Please put me down for one as well Hymmi. How do you propose to be paid?

peedee


----------



## Pusser (May 9, 2005)

I'll have one..,..Maybe it will up my speed in a tail wind.


----------



## hymmi (May 9, 2005)

Hi,

Have just been to shop,can you believe person who deal's with these things not in today ,good start,back tomorrow. 

Hi Gillian,i wanted something that can be seen from way off,at the shows with 3.000 vans parked up the window stickers are ok once you have found someone.I asked Dave to look at someone's sticker at Peterboro,he wouldn't said they would think he was a perv,looking in van windows. 8O ...........I will ask about small one too.

Hi peedee,

When they are costed i will put an address on here, by the time pennants are ready money should be in.

Hi Pusser,i have heard about your tail wind,do you think it necessary to speed it up :wink:

Hi Dodger,thanks for the sticky................


----------



## GypsyRose (May 9, 2005)

Yes please we definitely want one!!  Ana and Paul xx


----------



## solentviews (May 9, 2005)

I thought the laminated flags would be fine inside the van and have one each side of the van in the above cab window. The one offered I intend to fly on a pole so my 5 year old knows if he gets lost he will find a safe haven wherever one of these flags is flying! Apart of course from those of you who don't like children!!!!!

Ian


----------



## Bella (May 14, 2005)

*Pennants*

Save a pennant for me, please Hymmi.

Will arrange collection on my return to UK.

Thanks Bella


----------



## Motorhomersimpson (May 9, 2005)

Hi hymmi,

Great effort by you and a good idea.

We'll have one please.

MHS....Rob


----------



## hymmi (May 9, 2005)

Hi Ana,you really set me back off on this idea.
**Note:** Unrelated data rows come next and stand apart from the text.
(** * The AWS infrastructure config validator

    A shallow embedding of [pkg/controller/infrastructure/configvalidator.go]
    ([Validate] and [validateVPC]) and the properties of the validation report
    it returns.

    The validator talks to three collaborators (the credential resolver, the
    AWS client factory and the AWS client) and to its logger.  Each call is an
    operation of a small free monad [Prog]; an interpreter [run] threads the
    state of the outside world through a handler and records every call with
    its answer, in order.  Statements about what was or was not fetched are
    statements about that record. *)

From Stdlib Require Import List String Bool Arith Lia.
Import ListNotations.
Open Scope string_scope.
Open Scope list_scope.

Set Implicit Arguments.

(* ------------------------------------------------------------------------- *)
(** ** k8s.io/apimachinery/pkg/util/validation/field *)

Module field.

(** [field.ErrorType]. *)
Inductive ErrorType :=
| ErrorTypeNotFound
| ErrorTypeRequired
| ErrorTypeDuplicate
| ErrorTypeInvalid
| ErrorTypeNotSupported
| ErrorTypeForbidden
| ErrorTypeTooLong
| ErrorTypeTooMany
| ErrorTypeInternal.

Definition ErrorType_eqb (a b : ErrorType) : bool :=
  match a, b with
  | ErrorTypeNotFound, ErrorTypeNotFound
  | ErrorTypeRequired, ErrorTypeRequired
  | ErrorTypeDuplicate, ErrorTypeDuplicate
  | ErrorTypeInvalid, ErrorTypeInvalid
  | ErrorTypeNotSupported, ErrorTypeNotSupported
  | ErrorTypeForbidden, ErrorTypeForbidden
  | ErrorTypeTooLong, ErrorTypeTooLong
  | ErrorTypeTooMany, ErrorTypeTooMany
  | ErrorTypeInternal, ErrorTypeInternal => true
  | _, _ => false
  end.

(** [*field.Path]: the names from the root down; the validator never uses
    an index or a key.  A [nil] pointer is [None]. *)
Definition Path := list string.

(** [field.NewPath(name, moreNames...)]. *)
Definition NewPath (name : string) (moreNames : list string) : Path :=
  name :: moreNames.

(** [Path.String()] of a path that is not [nil]: the names joined by dots. *)
Fixpoint String (p : Path) : string :=
  match p with
  | [] => ""
  | [name] => name
  | name :: rest => name ++ "." ++ String rest
  end.
(** C2: once the cooldown has passed, a pair without a vote gets one new
    record, with the pair and the value of the request and an identity that
    no record had, which [Vote] returns; a pair with a vote keeps its
    record, whose value becomes the requested one in place (same identity,
    same pair, the table keeps its length and its other records), and
    [Vote] returns the identity of that existing record. *)
Theorem Vote_create_or_update (st : Store) (now : time.Time)
    (vote : models.Vote) (user : User)
    (Hvoter : GetUserByID (db st) (Vote_UserID vote) = (Some user, None))
    (Hcooled : time.Hour <= now - VoteUpdatedAt user) :
  match find (same_pair (Vote_UserID vote) (Vote_ProfileID vote)) (votes st) with
  | None =>
      let created := set_Vote_ID vote (fresh_vote_id (votes st)) in
      fst (Vote now vote st) = (Vote_ID created, None) /\
      votes (snd (Vote now vote st)) = votes st ++ [created] /\
      Vote_Value created = Vote_Value vote /\
      (forall w, In w (votes st) -> Vote_ID w <> Vote_ID created) /\
      Vote_UserID created = Vote_UserID vote /\
      Vote_ProfileID created = Vote_ProfileID vote
  | Some existing =>
      let updated := set_Vote_Value existing (Vote_Value vote) in
      fst (Vote now vote st) = (Vote_ID existing, None) /\
      votes (snd (Vote now vote st))
      = map (fun w => if Vote_ID w =? Vote_ID existing then updated else w)
            (votes st) /\
      In updated (votes (snd (Vote now vote st))) /\
      List.length (votes (snd (Vote now vote st))) = List.length (votes st) /\
      filter is_write (ops (snd (Vote now vote st)))
      = filter is_write (ops st)
        ++ [OpUpdateVote updated; OpTouchVoter (Vote_UserID vote) now] /\
      Vote_Value updated = Vote_Value vote /\
      Vote_ID updated = Vote_ID existing /\
      Vote_UserID updated = Vote_UserID vote /\
      Vote_ProfileID updated = Vote_ProfileID vote /\
      (forall w, In w (votes (snd (Vote now vote st))) ->
                 Vote_ID w = Vote_ID existing ->
                 Vote_Value w = Vote_Value vote) /\
      (forall w, Vote_ID w <> Vote_ID existing ->
                 (In w (votes (snd (Vote now vote st))) <-> In w (votes st)))
  end.
Proof.
  rewrite (Vote_passed st now vote user Hvoter Hcooled).
  destruct (find _ (votes st)) as [existing|] eqn:Hfind; cbn [fst snd votes ops].
  - apply find_some in Hfind as [Hin Hpair].
    apply andb_true_iff in Hpair as [Hu Hp].
    apply Z.eqb_eq in Hu, Hp.
    repeat split; try assumption; try reflexivity.
    + apply in_map_iff. exists existing. rewrite Z.eqb_refl. auto.
    + apply length_map.
    + rewrite filter_app. reflexivity.
    + intros w Hw Hid. apply in_map_iff in Hw as (x & Hx & _).
      destruct (Z.eqb_spec (Vote_ID x) (Vote_ID existing)) as [E|E].
      * subst w. reflexivity.
      * subst w. contradiction.
    + intros Hw. apply in_map_iff in Hw as (x & Hx & Hxin).
      destruct (Z.eqb_spec (Vote_ID x) (Vote_ID existing)) as [E|E].
      * subst w. simpl in H. contradiction.
      * subst w. exact Hxin.
    + intros Hw. apply in_map_iff. exists w.
      apply Z.eqb_neq in H. rewrite H. auto.
  - repeat split. intros w Hw. apply fresh_vote_id_above in Hw. simpl. lia.
Qed.

Lemma Vote_create_or_update_witness :
  GetUserByID (db store0) 1 = (Some voter, None) /\
  time.Hour <= (t0 + 2 * time.Hour) - VoteUpdatedAt voter /\
  fst (Vote (t0 + 2 * time.Hour) testVote store0) = (10, None) /\
  votes (snd (Vote (t0 + 2 * time.Hour) testVote store0))
  = [{| Vote_ID := 10; Vote_UserID := 1; Vote_ProfileID := 2;
        Vote_Value := 1 |}] /\
  fst (Vote (t0 + 2 * time.Hour) otherVote store0) = (11, None) /\
  votes (snd (Vote (t0 + 2 * time.Hour) otherVote store0))
  = [existingVote;
     {| Vote_ID := 11; Vote_UserID := 1; Vote_ProfileID := 3;
        Vote_Value := -1 |}].
Proof.
  assert (H1 : GetUserByID (db store0) 1 = (Some voter, None)) by reflexivity.
  assert (H2 : time.Hour <= (t0 + 2 * time.Hour) - VoteUpdatedAt voter)
    by (vm_compute; discriminate).
  repeat (split; [assumption|]).
  pose proof (Vote_create_or_update store0 (t0 + 2 * time.Hour) testVote voter
                H1 H2) as Hupd.
  pose proof (Vote_create_or_update store0 (t0 + 2 * time.Hour) otherVote voter
                H1 H2) as Hnew.
  simpl in Hupd, Hnew.
  destruct Hupd as (Ha & Hb & _). destruct Hnew as (Hc & Hd & _).
  repeat split; assumption.
Defined.
(** X20. Linking and unlinking a provider read back: after addProvider
    succeeded, getProviderStatus of the same user lists the provider; after
    removeProvider, which then succeeds too, it no longer lists it. *)
Theorem providers_round_trip user id provider token table table' :
  Providers.addProvider session user id provider token table
  = (Providers.Ok tt, table') →
  (∃ ps, Providers.getProviderStatus user id table' = Providers.Ok ps ∧
         provider ∈ ps) ∧
  (Providers.removeProvider user id provider table').1 = Providers.Ok tt ∧
  (∃ ps, Providers.getProviderStatus user id
           (Providers.removeProvider user id provider table').2
         = Providers.Ok ps ∧ provider ∉ ps).
Proof.
  intros Hadd. apply addProvider_inv in Hadd as (Hown & s & _ & Hup).
  unfold Providers.getProviderStatus, Providers.removeProvider.
  rewrite Hown. simpl. split; [|split; [done|]].
  - eexists. split; [reflexivity|].
    unfold Providers.upsert_account in Hup.
    destruct (decide (Exists _ table)) as [|_]; [done|].
    destruct (decide (Exists _ table)) as [Hsame|_]; injection Hup as <-.
    + apply Exists_exists in Hsame as (x & Hx & Hp & Ho). simpl in Hp, Ho.
      apply list_elem_of_fmap.
      exists (Providers.mkExternalAccount (Providers.account_provider x)
                (Providers.session_id s) (Providers.session_token s)
                (Providers.account_ownerId x)).
      split; [done|]. apply list_elem_of_filter. split; [done|].
      apply list_elem_of_fmap. exists x. split; [|done].
      by rewrite decide_True by done.
    + apply list_elem_of_fmap. eexists. split; [|apply list_elem_of_filter; split;
        [|apply elem_of_app; right; left]]; done.
  - eexists. split; [reflexivity|].
    intros (x & -> & Hx)%list_elem_of_fmap.
    apply list_elem_of_filter in Hx as [Ho Hx].
    apply list_elem_of_filter in Hx as [Hne _]. by apply Hne.
Qed.
(** What awaiting a promise gives: its value, the value it rejected with,
    or nothing, ever. *)
Inductive Settled (A : Type) :=
| Fulfilled (a : A)
| Rejected (t : Thrown)
| Pending.
Arguments Fulfilled {A} a.
Arguments Rejected {A} t.
Arguments Pending {A}.

(** What awaiting a race of watcher promises gives. *)
Inductive Await (A : Type) :=
| Settles (a : A)
| NeverSettles.
Arguments Settles {A} a.
Arguments NeverSettles {A}.

(** What [await Promise.race([navigate(...), p1, ...])] observes first: the
    [Page.navigate] command of the running [navigate] settles, or one of
    the watcher promises does, or none ever does. *)
Inductive NavigateRace :=
| SendFulfilled (response : NavigateResponse)
| SendRejected (t : Thrown)
| WatcherFirst (v : option JsError)
| NoneSettles.

(** The calls a frame makes on its collaborators. *)
Inductive Cmd :=
| extraHTTPHeaders
| navigationTimeout
| new_LifecycleWatcher (frameId : string) (waitUntil : WaitUntil) (timeout : Z)
| send_Page_navigate (c : CDPSession) (params : NavigateParams)
| race_navigate (ps : list WatcherPromise)
| race (ps : list WatcherPromise)
| navigationResponse
| dispose
| import_fs
| importFS
| readFile (path encoding : string)
| evaluateHandle (w : WorldKind) (call : RemoteCall)
| transferHandle (w : WorldKind) (h : Handle)
| getQueryHandlerAndSelector (selector : string)
| queryHandler_waitFor (q : QueryHandler) (frameId updatedSelector : string)
    (options : WaitForSelectorOptions).

(** The type of the answer to each call. *)
Definition Ans (c : Cmd) : Type :=
  match c with
  | extraHTTPHeaders => gmap string string
  | navigationTimeout => Z
  | new_LifecycleWatcher _ _ _ => unit
  | send_Page_navigate _ _ => unit
  | race_navigate _ => NavigateRace
  | race _ => Await (option JsError)
  | navigationResponse => Settled (option HTTPResponse)
  | dispose => unit
  | import_fs => Settled unit
  | importFS => Settled unit
  | readFile _ _ => Settled string
  | evaluateHandle _ _ => Settled Handle
  | transferHandle _ _ => Settled Handle
  | getQueryHandlerAndSelector _ => (string * QueryHandler)%type
  | queryHandler_waitFor _ _ _ _ => Settled (option Handle)
  end.

(** ** Programs *)

Module Prog.

(** An asynchronous method body: it returns, throws, stays suspended on a
    promise that never settles, or calls a collaborator and goes on with
    the answer. *)
Inductive prog (R : Type) : Type :=
| Ret (r : R)
| Throw (e : Thrown)
| Hang
| Vis (c : Cmd) (k : Ans c -> prog R).
Arguments Ret {R} r.
Arguments Throw {R} e.
Arguments Hang {R}.
Arguments Vis {R} c k.

Fixpoint bind {A B : Type} (p : prog A) (g : A -> prog B) : prog B :=
  match p with
  | Ret r => g r
  | Throw e => Throw e
  | Hang => Hang
  | Vis c k => Vis c (fun a => bind (k a) g)
  end.

(** [try { p } catch (error) { handler error }] *)
Fixpoint try_catch {A : Type} (p : prog A) (handler : Thrown -> prog A) : prog A :=
  match p with
  | Ret r => Ret r
  | Throw e => handler e
  | Hang => Hang
  | Vis c k => Vis c (fun a => try_catch (k a) handler)
  end.

(** [try { p } finally { fin }]: [fin] runs when [p] returns and when it
    throws, not while it is suspended. *)
Fixpoint try_finally {A : Type} (p : prog A) (fin : prog unit) : prog A :=
  match p with
  | Ret r => bind fin (fun _ => Ret r)
  | Throw e => bind fin (fun _ => Throw e)
  | Hang => Hang
  | Vis c k => Vis c (fun a => try_finally (k a) fin)
  end.

(** A synchronous call. *)
Definition call (c : Cmd) : prog (Ans c) := Vis c Ret.

(** [await] of a promise. *)
Definition settle {A : Type} (s : Settled A) : prog A :=
  match s with
  | Fulfilled a => Ret a
  | Rejected e => Throw e
  | Pending => Hang
  end.

Definition settle_race {A : Type} (s : Await A) : prog A :=
  match s with
  | Settles a => Ret a
  | NeverSettles => Hang
  end.

(** How a call of a method ends. *)
Inductive Outcome (R : Type) :=
| Returned (r : R)
| Threw (e : Thrown)
| Suspended.
Arguments Returned {R} r.
Arguments Threw {R} e.
Arguments Suspended {R}.

(** The collaborators: an answer for every call. *)
Definition Handler := forall c : Cmd, Ans c.

(** The calls a program makes, in order, when the collaborators are [h]. *)
Fixpoint trace {R : Type} (h : Handler) (p : prog R) : list Cmd :=
  match p with
  | Vis c k => c :: trace h (k (h c))
  | _ => []
  end.

(** How the program ends when the collaborators are [h]. *)
Fixpoint outcome {R : Type} (h : Handler) (p : prog R) : Outcome R :=
  match p with
  | Ret r => Returned r
  | Throw e => Threw e
  | Hang => Suspended
  | Vis c k => outcome h (k (h c))
  end.

Definition run {R : Type} (h : Handler) (p : prog R) : list Cmd * Outcome R :=
  (trace h p, outcome h p).

Definition completes {R : Type} (o : Outcome R) : bool :=
  match o with
  | Suspended => false
  | _ => true
  end.

End Prog.

Import Prog.

#[global] Instance Prog_ret : MRet prog := @Ret.
#[global] Instance Prog_bind : MBind prog := fun A B g p => bind p g.

(** [assert(cond, message)] of [util/assert.ts]. *)
Definition assert (cond : bool) (message : string) : prog unit :=
  if cond then Ret tt else Throw (ErrorLike (new_Error message)).

(** [s.replace(/\n/g, '')] *)
Fixpoint remove_newlines (s : string) : string :=
  match s with
  | EmptyString => EmptyString
  | String c r =>
      if Ascii.eqb c "010"%char then remove_newlines r
      else String c (remove_newlines r)
  end.

(** ** The navigation driver *)

(** The inner function [navigate] of [goto], from the moment its
    [await client.send('Page.navigate', ...)] settles with [s].  The
    closure variable [ensureNewDocumentNavigation] is passed in and out.
    Only the [await] can throw inside the [try], so the [catch] sees the
    variable as it came in. *)
Definition navigate (url : string) (s : Settled NavigateResponse)
    (ensureNewDocumentNavigation : bool) : prog (bool * option JsError) :=
  try_catch
    (response ← settle s;
     let ensureNewDocumentNavigation := truthy (resp_loaderId response) in
     if bool_decide (resp_errorText response = Some "net::ERR_HTTP_RESPONSE_CODE_FAILURE")
     then mret (ensureNewDocumentNavigation, None)
     else
       match resp_errorText response with
       | Some errorText =>
           if truthy (Some errorText)
           then mret (ensureNewDocumentNavigation,
                      Some (new_Error (errorText +:+ " at " +:+ url)))
           else mret (ensureNewDocumentNavigation, None)
       | None => mret (ensureNewDocumentNavigation, None)
       end)
    (fun error =>
       match error with
       | ErrorLike e => mret (ensureNewDocumentNavigation, Some e)
       | NotErrorLike _ => Throw error
       end).

(** [navigate], up to its [await]: the command is sent. *)
Definition navigate_send (c : CDPSession) (url : string)
    (referrer referrerPolicy : jsstring) (frameId : string) : prog unit :=
  call (send_Page_navigate c (mkNavigateParams url referrer frameId referrerPolicy)).

(** [goto].  The call [navigate(...)] inside the first [Promise.race] runs
    at once up to its [await], which sends the command; the race then
    settles by whichever comes first, the command (and [navigate] resumes)
    or the watcher's promise (and [navigate] has not yet touched
    [ensureNewDocumentNavigation]).  Both races stand before the [try]. *)
Definition goto (f : Frame) (url : string) (options : GotoOptions)
    : prog (option HTTPResponse) :=
  referer ← match goto_referer options with
            | Some r => mret (Some r)
            | None => headers ← call extraHTTPHeaders; mret (headers !! "referer")
            end;
  referrerPolicy ← match goto_referrerPolicy options with
                   | Some r => mret (Some r)
                   | None => headers ← call extraHTTPHeaders;
                             mret (headers !! "referer-policy")
                   end;
  let waitUntil := default (EventList [load]) (goto_waitUntil options) in
  timeout ← match goto_timeout options with
            | Some ms => mret ms
            | None => call navigationTimeout
            end;
  let ensureNewDocumentNavigation := false in
  _ ← call (new_LifecycleWatcher (_id f) waitUntil timeout);
  _ ← navigate_send (hash_client f) url referer referrerPolicy (_id f);
  first ← call (race_navigate [timeoutOrTerminationPromise]);
  '(ensureNewDocumentNavigation, error) ←
    match first with
    | SendFulfilled response =>
        navigate url (Fulfilled response) ensureNewDocumentNavigation
    | SendRejected e => navigate url (Rejected e) ensureNewDocumentNavigation
    | WatcherFirst v => mret (ensureNewDocumentNavigation, v)
    | NoneSettles => Hang
    end;
  error ← match (error : option JsError) with
          | None =>
              let navigationPromise :=
                if (ensureNewDocumentNavigation : bool)
                then newDocumentNavigationPromise
                else sameDocumentNavigationPromise in
              w ← call (race [timeoutOrTerminationPromise; navigationPromise]);
              settle_race w
          | Some _ => mret error
          end;
  try_finally
    (match error with
     | Some e => Throw (ErrorLike e)
     | None => r ← call navigationResponse; settle r
     end)
    (call dispose).

Definition waitForNavigation (f : Frame) (options : WaitForNavigationOptions)
    : prog (option HTTPResponse) :=
  let waitUntil := default (EventList [load]) (wait_waitUntil options) in
  timeout ← match wait_timeout options with
            | Some ms => mret ms
            | None => call navigationTimeout
            end;
  _ ← call (new_LifecycleWatcher (_id f) waitUntil timeout);
  w ← call (race [timeoutOrTerminationPromise;
                  sameDocumentNavigationPromise;
                  newDocumentNavigationPromise]);
  error ← settle_race w;
  try_finally
    (match error with
     | Some e => Throw (ErrorLike e)
     | None => r ← call navigationResponse; settle r
     end)
    (call dispose).

(** ** Waiting for selectors *)

Definition waitForSelector (f : Frame) (selector : string)
    (options : WaitForSelectorOptions) : prog (option Handle) :=
  '(updatedSelector, queryHandler) ← call (getQueryHandlerAndSelector selector);
  _ ← assert (has_waitFor queryHandler) "Query handler does not support waiting";
  r ← call (queryHandler_waitFor queryHandler (_id f) updatedSelector options);
  settle r.

Definition waitForXPath (f : Frame) (xpath : string)
    (options : WaitForSelectorOptions) : prog (option Handle) :=
  let xpath := if String.prefix "//" xpath then "." +:+ xpath else xpath in
  waitForSelector f ("xpath/" +:+ xpath) options.

(** ** Script and style injection *)

Definition exactly_one_message : string :=
  "Exactly one of `url`, `path`, or `content` must be specified.".

Definition node_only_message : string :=
  "Can only pass a file path in a Node-like environment.".

(** [try { fs = (await import ...).promises } catch (error) { ... }] *)
Definition load_fs (import : prog (Settled unit)) : prog unit :=
  try_catch
    (r ← import;
     settle r)
    (fun error =>
       if instanceof_TypeError error
       then Throw (ErrorLike (new_Error node_only_message))
       else Throw error).

Definition addScriptTag (f : Frame) (options : FrameAddScriptTagOptions)
    : prog Handle :=
  let content := js_default (script_content options) "" in
  let type := script_type options in
  let path := script_path options in
  if negb (to_number (truthy (script_url options)) + to_number (truthy path)
           + to_number (truthy (Some content)) =? 1)%Z
  then Throw (ErrorLike (new_Error exactly_one_message))
  else
    content ← match path with
              | Some file =>
                  if truthy path then
                    _ ← load_fs (call import_fs);
                    r ← call (readFile file "utf8");
                    data ← settle r;
                    mret (data +:+ "//# sourceURL=" +:+ remove_newlines file)
                  else mret content
              | None => mret content
              end;
    let type := js_default type "text/javascript" in
    r ← call (evaluateHandle PUPPETEER_WORLD
                (inject_script (mkScriptTagArg options type content)));
    h ← settle r;
    r ← call (transferHandle MAIN_WORLD h);
    settle r.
Solentviews,well if only for that lovely idea they will be worth while,brilliant and i love other peoples kids,can they make a cup of tea. :wink: 

Bella will save your's

Hi Homer,I saw that pic(avatar)before on old site,have your family been on a Place in the Sun,that's what it reminds me of. 8) :lol:


----------



## 89139 (May 14, 2005)

Hello

Am I too late to put my hand up for a pennant to please :?:

Rolley


----------



## hymmi (May 9, 2005)

Hi rolley,

No i just put this post on to gauge interest if any,not had them made yet,will order extra now 8O 

got you on list thanks.................


----------



## nukeadmin (Oct 10, 2003)

hi Hymmi so what gfx are you going to display on the Pennant exactly ?


----------



## Glen432 (May 9, 2005)

Hi Hymmi

Put me down for one.

These should work better then the stickers although it didn't stop you spotting mine at Peterborough, hope your both keeping well.  

Regards
Phil (phil&jan)


----------



## hymmi (May 9, 2005)

Hi Dave,

The window sticker and lettering straight across MotorhomeFacts.com,i chose a bit of each to make it recognisable to everyone old and new members.

Hi Phil & Jan,

Hope you are ok,couldn't believe when i looked out and saw you behind us,nice meeting you,hope awning went on ok.........


----------



## Motorhomersimpson (May 9, 2005)

Just thought I would bring this up the page a little, there are new members joining every day, some may have missed this.

MHS...Rob


----------